*DESCRIPTION OF THE TASK*
Print the lines of the data, starting with the first, up to and including the line where "the events yielded" appears.

[Records from a dataset]
■ ■ ■ ■ ■ ■ ■

(** * LMStudioAPI: message normalisation, parameter mapping and the
      streaming protocol of [app/services.py] and [app/routes/chat.py]

    The development embeds the chat gateway shallowly:
    - Python values that reach [build_messages] are scalars, attachment
      dictionaries and lists of them; dictionaries are finite maps with
      string keys;
    - code that can raise lives in an error monad [result];
    - the async generator [stream_respond] lives in a monad that records
      the events yielded so far next to a result;
    - the inference backend is a function from the call parameters to
      what [client.chat.completions.create] gives back. *)

From Stdlib Require Import ZArith Ascii String List Lia.
From stdpp Require Import base option list strings pretty gmap fin_maps.

Local Open Scope string_scope.
Local Open Scope list_scope.
Local Open Scope Z_scope.

(** ** Exceptions and the error monad *)

Module Py.

(** A raised exception: its class and the text [str(e)] gives. *)
Record exn := Exn { exn_class : string; exn_message : string }.

Definition exn_str (e : exn) : string := exn_message e.

Inductive result (A : Type) : Type :=
| Ok (a : A)
| Raise (e : exn).
Arguments Ok {A} a.
Arguments Raise {A} e.

#[global] Instance result_ret : MRet result := fun _ a => Ok a.
#[global] Instance result_bind : MBind result := fun _ _ f m =>
  match m with
  | Ok a => f a
  | Raise e => Raise e
  end.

■ ■ ■ ■ ■ ■ ■

*SOLUTION FOR THIS PROBLEM*
(** * LMStudioAPI: message normalisation, parameter mapping and the
      streaming protocol of [app/services.py] and [app/routes/chat.py]

    The development embeds the chat gateway shallowly:
    - Python values that reach [build_messages] are scalars, attachment
      dictionaries and lists of them; dictionaries are finite maps with
      string keys;
    - code that can raise lives in an error monad [result];
    - the async generator [stream_respond] lives in a monad that records
      the events yielded so far next to a result;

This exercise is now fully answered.